Segment Open

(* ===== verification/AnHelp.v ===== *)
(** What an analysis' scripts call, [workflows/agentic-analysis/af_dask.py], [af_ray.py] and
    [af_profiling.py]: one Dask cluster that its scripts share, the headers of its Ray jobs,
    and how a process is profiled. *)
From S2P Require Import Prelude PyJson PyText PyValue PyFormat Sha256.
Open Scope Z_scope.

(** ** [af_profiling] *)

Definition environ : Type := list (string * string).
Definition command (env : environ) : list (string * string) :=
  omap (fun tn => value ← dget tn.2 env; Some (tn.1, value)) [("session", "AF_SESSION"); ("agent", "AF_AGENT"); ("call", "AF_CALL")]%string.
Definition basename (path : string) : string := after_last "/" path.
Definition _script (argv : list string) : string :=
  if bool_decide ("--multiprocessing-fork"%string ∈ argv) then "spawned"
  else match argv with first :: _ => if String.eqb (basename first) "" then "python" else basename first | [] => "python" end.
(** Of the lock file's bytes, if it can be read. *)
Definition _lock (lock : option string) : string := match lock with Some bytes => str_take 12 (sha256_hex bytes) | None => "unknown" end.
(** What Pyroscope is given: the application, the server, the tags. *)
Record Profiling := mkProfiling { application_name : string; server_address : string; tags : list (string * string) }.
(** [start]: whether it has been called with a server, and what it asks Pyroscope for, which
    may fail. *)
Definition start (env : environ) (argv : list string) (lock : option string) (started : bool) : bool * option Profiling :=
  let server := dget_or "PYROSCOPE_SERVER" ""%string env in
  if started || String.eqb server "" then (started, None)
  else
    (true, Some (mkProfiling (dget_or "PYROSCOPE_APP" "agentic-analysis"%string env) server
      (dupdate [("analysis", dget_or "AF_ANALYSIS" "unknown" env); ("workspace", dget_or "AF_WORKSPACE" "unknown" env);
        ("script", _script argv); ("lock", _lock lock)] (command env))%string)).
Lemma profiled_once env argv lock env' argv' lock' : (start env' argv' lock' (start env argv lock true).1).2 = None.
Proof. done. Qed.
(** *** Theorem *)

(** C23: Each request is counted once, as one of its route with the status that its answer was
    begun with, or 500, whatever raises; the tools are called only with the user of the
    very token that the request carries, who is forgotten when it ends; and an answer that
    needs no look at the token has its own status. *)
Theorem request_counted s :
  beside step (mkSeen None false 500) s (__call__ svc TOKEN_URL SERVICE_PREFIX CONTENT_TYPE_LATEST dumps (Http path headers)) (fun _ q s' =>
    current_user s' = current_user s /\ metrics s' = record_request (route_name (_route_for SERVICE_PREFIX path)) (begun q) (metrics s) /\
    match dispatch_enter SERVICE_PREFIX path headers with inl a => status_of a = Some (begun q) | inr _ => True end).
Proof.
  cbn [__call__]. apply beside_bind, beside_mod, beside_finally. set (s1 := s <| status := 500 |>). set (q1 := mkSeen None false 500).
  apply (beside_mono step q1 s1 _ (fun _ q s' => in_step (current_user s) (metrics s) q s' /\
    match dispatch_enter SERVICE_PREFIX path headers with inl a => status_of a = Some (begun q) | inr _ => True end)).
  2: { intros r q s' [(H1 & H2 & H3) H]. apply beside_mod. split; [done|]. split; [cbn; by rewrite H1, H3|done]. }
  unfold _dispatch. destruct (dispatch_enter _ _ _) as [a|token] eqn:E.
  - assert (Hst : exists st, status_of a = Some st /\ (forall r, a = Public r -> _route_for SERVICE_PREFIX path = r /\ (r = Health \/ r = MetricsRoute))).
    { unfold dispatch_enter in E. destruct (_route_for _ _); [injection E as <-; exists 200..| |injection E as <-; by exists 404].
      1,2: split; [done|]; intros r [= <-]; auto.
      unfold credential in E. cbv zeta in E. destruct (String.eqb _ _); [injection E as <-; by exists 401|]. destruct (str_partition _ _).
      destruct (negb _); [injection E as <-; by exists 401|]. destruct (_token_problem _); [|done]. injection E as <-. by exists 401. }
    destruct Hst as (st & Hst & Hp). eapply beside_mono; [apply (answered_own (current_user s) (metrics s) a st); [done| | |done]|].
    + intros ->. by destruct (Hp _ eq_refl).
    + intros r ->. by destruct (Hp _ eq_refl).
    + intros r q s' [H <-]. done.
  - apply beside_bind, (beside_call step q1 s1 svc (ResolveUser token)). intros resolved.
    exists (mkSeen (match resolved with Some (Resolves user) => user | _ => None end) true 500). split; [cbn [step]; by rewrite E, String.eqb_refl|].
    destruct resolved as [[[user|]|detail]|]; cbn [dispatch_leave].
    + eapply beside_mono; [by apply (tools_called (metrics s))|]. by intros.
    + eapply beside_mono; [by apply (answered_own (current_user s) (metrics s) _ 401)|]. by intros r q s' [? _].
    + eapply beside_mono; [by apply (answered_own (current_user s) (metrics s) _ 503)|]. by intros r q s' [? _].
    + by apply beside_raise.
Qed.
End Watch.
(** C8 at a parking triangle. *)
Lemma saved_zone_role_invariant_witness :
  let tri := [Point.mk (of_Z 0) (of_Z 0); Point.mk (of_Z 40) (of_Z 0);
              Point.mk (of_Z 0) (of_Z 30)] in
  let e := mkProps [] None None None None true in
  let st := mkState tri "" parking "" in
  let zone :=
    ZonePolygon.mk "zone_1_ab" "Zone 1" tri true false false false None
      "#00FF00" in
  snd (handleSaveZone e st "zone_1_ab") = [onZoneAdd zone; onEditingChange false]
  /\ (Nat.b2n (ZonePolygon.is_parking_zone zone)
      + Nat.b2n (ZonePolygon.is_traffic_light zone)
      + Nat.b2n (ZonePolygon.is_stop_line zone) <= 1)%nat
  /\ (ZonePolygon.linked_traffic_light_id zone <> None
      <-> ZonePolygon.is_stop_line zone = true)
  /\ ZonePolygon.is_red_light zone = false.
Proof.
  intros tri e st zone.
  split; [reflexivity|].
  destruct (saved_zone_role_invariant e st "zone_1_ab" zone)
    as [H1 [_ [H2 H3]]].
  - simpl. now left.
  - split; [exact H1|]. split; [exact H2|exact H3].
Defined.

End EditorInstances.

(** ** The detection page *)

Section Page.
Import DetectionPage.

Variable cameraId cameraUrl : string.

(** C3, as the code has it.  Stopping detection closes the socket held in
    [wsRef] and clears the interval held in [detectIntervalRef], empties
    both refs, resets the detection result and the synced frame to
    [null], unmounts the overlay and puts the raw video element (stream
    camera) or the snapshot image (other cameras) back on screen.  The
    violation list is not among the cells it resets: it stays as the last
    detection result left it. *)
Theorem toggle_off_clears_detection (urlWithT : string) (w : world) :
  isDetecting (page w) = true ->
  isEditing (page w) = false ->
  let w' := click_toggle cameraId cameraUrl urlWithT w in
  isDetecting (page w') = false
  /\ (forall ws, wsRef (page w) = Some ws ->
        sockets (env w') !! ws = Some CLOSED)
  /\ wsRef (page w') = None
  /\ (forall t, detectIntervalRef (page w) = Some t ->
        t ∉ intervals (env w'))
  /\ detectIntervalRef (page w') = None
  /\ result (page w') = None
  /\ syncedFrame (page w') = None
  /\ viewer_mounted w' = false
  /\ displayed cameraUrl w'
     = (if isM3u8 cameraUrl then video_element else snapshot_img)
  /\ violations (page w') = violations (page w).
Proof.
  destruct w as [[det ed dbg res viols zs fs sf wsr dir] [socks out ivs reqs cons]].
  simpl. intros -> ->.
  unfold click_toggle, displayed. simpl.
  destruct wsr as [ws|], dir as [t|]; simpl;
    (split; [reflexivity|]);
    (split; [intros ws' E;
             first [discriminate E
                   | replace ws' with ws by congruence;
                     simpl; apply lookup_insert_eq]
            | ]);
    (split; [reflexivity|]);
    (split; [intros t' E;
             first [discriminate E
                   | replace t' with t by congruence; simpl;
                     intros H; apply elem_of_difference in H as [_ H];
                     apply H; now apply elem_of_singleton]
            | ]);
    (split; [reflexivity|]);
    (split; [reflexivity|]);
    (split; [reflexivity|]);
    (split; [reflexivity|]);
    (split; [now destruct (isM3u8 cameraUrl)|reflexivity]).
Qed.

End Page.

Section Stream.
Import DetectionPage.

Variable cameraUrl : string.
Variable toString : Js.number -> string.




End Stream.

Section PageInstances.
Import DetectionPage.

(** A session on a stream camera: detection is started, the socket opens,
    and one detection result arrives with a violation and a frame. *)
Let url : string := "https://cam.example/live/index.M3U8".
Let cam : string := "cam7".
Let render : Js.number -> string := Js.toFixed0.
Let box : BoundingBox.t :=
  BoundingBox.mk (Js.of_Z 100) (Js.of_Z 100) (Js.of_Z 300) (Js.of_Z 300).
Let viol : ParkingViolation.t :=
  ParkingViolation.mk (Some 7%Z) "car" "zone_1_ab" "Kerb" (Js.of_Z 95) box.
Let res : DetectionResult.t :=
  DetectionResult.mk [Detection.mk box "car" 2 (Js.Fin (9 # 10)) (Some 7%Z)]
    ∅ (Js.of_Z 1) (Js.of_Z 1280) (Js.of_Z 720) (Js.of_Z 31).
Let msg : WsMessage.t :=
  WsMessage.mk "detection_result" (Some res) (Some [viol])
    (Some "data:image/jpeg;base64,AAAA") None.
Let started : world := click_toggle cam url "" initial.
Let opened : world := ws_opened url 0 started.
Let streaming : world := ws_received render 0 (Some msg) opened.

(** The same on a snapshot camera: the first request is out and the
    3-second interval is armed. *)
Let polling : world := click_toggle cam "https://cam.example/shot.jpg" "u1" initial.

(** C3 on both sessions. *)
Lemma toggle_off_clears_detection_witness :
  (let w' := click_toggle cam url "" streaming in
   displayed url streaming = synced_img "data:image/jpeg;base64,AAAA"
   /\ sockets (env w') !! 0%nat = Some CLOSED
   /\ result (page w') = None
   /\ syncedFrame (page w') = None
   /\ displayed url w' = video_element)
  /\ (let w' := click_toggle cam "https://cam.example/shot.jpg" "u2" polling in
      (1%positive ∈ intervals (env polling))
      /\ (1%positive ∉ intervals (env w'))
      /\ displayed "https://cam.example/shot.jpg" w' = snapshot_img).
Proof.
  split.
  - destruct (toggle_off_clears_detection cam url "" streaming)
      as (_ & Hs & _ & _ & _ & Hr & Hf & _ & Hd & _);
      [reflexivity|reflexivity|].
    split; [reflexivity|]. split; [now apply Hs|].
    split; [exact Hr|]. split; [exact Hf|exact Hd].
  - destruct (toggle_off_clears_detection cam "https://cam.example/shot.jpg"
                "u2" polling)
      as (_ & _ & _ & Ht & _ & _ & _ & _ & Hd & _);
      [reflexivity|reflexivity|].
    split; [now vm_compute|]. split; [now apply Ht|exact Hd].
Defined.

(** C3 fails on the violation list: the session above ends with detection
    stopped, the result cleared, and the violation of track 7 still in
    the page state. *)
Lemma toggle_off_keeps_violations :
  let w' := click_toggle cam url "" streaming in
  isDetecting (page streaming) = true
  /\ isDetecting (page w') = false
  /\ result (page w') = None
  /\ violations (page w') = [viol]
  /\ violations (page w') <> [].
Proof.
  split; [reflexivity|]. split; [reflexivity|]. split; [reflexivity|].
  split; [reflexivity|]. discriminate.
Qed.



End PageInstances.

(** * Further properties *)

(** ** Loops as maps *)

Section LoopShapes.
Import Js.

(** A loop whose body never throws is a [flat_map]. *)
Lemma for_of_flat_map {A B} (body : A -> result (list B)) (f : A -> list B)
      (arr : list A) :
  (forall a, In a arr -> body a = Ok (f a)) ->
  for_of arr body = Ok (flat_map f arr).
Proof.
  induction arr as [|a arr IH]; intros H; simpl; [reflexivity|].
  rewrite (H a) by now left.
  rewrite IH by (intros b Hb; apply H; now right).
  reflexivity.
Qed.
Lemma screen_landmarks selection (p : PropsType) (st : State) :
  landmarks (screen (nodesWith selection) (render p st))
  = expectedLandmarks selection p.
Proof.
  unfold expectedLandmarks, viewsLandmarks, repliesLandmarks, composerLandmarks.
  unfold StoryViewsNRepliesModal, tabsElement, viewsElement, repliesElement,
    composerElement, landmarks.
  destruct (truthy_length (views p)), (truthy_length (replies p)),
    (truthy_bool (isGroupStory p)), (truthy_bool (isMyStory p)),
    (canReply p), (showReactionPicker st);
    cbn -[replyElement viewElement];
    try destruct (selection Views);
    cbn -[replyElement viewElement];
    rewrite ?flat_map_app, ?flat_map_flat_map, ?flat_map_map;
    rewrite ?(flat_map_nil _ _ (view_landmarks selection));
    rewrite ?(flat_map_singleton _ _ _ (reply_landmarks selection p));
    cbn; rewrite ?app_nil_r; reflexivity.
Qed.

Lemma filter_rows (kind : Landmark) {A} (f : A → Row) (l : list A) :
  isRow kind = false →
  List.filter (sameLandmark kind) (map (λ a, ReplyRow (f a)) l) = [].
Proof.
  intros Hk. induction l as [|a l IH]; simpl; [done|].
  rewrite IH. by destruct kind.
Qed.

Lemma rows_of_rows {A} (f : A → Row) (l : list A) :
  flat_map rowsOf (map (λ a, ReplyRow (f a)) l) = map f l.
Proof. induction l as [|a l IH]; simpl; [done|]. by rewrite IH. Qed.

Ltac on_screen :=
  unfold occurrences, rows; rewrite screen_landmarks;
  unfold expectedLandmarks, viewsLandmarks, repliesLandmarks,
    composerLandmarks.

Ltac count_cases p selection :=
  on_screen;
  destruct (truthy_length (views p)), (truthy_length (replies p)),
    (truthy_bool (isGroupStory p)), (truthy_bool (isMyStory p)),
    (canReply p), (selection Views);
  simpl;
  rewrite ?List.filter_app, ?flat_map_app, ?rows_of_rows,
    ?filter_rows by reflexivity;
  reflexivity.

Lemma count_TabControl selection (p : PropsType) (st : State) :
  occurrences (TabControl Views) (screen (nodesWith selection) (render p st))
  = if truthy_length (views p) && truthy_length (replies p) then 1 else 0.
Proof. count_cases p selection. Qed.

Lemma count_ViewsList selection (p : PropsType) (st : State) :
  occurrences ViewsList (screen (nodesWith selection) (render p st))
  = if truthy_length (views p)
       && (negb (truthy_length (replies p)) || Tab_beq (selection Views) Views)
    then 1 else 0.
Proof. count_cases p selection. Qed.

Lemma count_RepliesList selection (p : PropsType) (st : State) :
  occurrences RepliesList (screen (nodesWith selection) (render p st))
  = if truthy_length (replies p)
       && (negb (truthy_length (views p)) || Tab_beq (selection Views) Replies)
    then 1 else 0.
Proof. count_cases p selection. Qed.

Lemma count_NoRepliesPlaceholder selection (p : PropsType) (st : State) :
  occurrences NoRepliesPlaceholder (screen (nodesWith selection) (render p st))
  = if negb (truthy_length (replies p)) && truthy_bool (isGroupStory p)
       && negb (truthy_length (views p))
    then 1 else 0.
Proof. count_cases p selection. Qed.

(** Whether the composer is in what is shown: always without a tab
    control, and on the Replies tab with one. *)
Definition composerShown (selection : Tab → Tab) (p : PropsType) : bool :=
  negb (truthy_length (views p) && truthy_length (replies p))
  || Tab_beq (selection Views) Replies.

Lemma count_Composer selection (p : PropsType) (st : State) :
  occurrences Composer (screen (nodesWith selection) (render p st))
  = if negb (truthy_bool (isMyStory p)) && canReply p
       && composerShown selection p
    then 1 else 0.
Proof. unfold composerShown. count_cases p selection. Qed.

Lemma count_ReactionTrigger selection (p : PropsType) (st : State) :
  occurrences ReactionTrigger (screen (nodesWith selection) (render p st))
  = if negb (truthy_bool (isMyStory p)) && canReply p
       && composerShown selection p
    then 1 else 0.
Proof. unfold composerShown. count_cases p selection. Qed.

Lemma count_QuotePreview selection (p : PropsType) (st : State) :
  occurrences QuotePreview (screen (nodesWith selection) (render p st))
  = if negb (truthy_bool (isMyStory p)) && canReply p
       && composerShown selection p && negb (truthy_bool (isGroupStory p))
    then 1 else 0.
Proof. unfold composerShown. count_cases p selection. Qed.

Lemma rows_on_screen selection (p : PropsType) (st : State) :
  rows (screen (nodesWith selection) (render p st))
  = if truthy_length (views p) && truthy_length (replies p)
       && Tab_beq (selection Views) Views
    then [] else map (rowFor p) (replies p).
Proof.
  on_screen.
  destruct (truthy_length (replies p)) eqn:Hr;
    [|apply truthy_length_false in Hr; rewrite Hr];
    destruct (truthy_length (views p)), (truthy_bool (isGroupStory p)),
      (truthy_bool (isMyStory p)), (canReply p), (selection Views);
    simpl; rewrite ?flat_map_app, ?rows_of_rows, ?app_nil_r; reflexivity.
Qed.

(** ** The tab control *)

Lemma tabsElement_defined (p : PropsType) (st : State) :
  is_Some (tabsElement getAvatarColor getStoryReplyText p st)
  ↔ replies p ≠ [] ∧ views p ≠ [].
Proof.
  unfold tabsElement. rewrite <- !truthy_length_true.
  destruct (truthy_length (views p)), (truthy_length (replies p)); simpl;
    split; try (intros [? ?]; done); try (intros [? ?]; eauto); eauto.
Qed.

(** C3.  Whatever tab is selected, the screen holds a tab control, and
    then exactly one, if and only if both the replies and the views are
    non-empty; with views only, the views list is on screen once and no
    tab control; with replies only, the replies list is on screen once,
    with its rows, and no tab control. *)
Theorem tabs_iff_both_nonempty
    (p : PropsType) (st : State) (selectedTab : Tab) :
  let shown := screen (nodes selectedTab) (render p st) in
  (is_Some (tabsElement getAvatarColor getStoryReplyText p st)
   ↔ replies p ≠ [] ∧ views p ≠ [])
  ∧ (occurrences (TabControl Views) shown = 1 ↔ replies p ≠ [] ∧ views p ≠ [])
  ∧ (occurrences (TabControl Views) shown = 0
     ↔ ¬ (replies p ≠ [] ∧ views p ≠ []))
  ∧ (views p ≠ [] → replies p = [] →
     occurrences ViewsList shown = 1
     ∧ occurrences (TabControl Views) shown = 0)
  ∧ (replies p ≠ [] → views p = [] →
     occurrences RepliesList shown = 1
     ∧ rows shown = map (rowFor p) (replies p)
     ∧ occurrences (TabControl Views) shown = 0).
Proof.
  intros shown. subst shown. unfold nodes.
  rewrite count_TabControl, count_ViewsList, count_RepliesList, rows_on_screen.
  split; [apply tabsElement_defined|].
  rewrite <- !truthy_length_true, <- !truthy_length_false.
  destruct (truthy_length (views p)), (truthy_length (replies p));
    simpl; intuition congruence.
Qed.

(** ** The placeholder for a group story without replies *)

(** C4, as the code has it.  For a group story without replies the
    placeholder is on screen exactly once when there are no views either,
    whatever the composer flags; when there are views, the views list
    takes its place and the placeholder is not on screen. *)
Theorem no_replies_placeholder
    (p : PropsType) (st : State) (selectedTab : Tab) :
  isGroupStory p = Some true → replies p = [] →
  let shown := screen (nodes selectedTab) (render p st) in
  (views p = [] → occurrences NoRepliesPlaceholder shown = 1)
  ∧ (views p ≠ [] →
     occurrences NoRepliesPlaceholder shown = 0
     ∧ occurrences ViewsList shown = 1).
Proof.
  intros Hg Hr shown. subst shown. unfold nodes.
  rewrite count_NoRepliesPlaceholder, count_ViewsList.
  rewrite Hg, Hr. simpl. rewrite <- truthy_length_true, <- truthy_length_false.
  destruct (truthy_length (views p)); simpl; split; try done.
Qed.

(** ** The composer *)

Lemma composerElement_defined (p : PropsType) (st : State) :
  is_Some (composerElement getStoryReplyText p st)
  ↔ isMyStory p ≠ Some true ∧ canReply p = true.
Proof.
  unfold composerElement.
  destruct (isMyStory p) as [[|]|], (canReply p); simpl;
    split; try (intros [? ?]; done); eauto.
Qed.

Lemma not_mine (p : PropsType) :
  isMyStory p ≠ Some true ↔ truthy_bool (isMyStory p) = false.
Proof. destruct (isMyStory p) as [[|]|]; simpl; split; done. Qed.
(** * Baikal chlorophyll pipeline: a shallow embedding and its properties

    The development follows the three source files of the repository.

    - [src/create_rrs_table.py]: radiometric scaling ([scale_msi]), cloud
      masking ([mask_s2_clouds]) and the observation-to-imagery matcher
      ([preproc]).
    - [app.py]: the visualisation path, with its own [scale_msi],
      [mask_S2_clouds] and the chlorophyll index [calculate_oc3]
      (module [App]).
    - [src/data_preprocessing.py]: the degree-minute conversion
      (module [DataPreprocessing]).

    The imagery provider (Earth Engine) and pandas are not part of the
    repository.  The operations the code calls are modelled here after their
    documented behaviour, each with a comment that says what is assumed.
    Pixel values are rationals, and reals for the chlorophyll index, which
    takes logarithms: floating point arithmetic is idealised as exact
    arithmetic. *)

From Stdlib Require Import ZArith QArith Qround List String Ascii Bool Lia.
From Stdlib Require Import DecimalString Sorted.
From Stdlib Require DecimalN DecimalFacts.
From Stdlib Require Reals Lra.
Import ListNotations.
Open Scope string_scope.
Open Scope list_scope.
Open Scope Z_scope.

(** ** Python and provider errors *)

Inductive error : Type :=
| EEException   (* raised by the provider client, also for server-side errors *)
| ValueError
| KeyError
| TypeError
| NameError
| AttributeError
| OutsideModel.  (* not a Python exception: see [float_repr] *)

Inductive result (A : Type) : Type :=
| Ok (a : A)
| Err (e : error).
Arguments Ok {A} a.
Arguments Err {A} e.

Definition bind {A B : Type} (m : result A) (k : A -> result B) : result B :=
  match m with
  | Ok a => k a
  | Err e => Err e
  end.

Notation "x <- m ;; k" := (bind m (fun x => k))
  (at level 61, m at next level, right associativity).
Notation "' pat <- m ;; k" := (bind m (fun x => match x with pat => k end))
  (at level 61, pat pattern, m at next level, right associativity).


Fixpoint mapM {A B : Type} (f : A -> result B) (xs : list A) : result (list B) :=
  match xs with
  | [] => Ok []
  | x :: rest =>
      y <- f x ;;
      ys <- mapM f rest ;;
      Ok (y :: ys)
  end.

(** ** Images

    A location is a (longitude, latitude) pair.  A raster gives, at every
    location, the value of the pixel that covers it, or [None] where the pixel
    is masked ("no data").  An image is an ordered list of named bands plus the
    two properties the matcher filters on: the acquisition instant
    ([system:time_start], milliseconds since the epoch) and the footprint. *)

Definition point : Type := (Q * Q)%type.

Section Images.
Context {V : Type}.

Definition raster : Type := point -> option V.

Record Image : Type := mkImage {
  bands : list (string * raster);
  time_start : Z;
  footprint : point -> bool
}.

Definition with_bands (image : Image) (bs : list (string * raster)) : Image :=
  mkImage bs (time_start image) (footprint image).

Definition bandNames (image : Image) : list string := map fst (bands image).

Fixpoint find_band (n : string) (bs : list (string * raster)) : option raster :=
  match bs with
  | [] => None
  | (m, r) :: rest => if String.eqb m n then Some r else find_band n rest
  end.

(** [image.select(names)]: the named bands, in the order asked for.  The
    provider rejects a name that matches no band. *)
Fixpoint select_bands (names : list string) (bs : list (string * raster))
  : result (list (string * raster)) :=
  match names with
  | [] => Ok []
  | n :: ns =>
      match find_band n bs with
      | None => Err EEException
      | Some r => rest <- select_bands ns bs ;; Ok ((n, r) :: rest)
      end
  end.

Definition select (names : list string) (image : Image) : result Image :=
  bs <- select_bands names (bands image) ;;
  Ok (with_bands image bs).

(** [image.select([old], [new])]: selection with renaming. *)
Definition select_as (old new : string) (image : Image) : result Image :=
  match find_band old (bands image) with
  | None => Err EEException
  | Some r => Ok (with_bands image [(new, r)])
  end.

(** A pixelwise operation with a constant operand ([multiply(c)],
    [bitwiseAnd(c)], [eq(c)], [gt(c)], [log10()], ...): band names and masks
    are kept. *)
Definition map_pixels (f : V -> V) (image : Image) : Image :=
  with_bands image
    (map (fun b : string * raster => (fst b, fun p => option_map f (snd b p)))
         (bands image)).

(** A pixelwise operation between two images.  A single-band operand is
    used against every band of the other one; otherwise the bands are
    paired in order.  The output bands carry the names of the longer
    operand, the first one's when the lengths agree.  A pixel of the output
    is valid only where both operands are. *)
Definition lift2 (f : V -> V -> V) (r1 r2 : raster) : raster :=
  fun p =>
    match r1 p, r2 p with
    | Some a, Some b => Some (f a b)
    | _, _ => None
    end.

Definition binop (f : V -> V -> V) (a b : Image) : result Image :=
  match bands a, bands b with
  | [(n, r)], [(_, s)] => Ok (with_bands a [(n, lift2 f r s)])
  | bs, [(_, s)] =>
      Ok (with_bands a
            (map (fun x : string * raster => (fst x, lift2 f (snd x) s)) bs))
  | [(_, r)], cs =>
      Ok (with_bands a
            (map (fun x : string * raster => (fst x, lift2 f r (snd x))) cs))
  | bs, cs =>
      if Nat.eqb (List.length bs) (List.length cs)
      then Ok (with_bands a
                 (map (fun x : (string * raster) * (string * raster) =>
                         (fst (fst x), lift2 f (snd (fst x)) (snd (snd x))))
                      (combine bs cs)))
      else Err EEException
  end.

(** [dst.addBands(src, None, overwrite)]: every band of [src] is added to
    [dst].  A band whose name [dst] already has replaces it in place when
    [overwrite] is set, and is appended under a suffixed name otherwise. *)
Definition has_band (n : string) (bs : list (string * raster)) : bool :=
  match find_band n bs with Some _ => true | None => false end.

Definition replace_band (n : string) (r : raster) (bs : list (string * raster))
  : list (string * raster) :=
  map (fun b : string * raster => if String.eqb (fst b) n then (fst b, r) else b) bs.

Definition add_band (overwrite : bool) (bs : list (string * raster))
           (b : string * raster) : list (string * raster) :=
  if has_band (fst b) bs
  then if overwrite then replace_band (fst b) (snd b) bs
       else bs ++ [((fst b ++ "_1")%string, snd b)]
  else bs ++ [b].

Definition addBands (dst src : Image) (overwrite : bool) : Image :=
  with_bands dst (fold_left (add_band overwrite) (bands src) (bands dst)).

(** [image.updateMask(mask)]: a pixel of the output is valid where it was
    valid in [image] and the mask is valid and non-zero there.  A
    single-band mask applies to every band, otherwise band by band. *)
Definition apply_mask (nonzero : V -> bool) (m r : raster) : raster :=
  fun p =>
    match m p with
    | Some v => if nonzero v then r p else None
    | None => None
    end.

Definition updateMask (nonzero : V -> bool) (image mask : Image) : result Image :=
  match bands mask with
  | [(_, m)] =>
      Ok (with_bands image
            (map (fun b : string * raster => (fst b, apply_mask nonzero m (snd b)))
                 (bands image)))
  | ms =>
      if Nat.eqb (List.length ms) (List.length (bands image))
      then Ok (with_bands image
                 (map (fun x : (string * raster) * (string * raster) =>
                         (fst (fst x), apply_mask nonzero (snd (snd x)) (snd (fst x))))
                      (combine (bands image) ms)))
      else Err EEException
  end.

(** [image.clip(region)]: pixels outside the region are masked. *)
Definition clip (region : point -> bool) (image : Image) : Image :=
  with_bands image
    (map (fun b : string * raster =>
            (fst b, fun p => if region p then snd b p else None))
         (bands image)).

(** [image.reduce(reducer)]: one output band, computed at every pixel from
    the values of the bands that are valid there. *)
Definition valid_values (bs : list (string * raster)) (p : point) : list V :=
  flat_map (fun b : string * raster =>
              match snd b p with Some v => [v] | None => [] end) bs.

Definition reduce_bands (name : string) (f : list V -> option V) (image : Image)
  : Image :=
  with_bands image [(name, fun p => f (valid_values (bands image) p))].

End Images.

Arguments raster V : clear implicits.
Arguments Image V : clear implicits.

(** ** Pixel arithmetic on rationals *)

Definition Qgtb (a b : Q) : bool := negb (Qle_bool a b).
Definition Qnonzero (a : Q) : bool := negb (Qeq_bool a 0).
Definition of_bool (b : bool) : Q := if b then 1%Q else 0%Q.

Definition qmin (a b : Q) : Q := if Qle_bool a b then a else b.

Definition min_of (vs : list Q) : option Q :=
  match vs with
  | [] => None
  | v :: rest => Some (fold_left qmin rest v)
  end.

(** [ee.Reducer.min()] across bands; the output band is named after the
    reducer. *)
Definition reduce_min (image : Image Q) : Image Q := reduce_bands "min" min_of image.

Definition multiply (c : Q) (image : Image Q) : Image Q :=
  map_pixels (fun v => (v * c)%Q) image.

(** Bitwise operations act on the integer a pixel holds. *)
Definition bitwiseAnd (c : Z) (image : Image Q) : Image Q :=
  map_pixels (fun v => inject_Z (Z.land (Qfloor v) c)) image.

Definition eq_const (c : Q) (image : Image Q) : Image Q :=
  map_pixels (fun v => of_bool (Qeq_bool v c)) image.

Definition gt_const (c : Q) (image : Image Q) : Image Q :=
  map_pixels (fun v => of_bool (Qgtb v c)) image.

Segment Closed

Task goal
Where the listing above has a line with "Let cam : string", start there, and output every line exactly through the line with "DetectionResult.mk [Detection.mk box", which is also included.

Response to this task
Let cam : string := "cam7".
Let render : Js.number -> string := Js.toFixed0.
Let box : BoundingBox.t :=
  BoundingBox.mk (Js.of_Z 100) (Js.of_Z 100) (Js.of_Z 300) (Js.of_Z 300).
Let viol : ParkingViolation.t :=
  ParkingViolation.mk (Some 7%Z) "car" "zone_1_ab" "Kerb" (Js.of_Z 95) box.
Let res : DetectionResult.t :=
  DetectionResult.mk [Detection.mk box "car" 2 (Js.Fin (9 # 10)) (Some 7%Z)]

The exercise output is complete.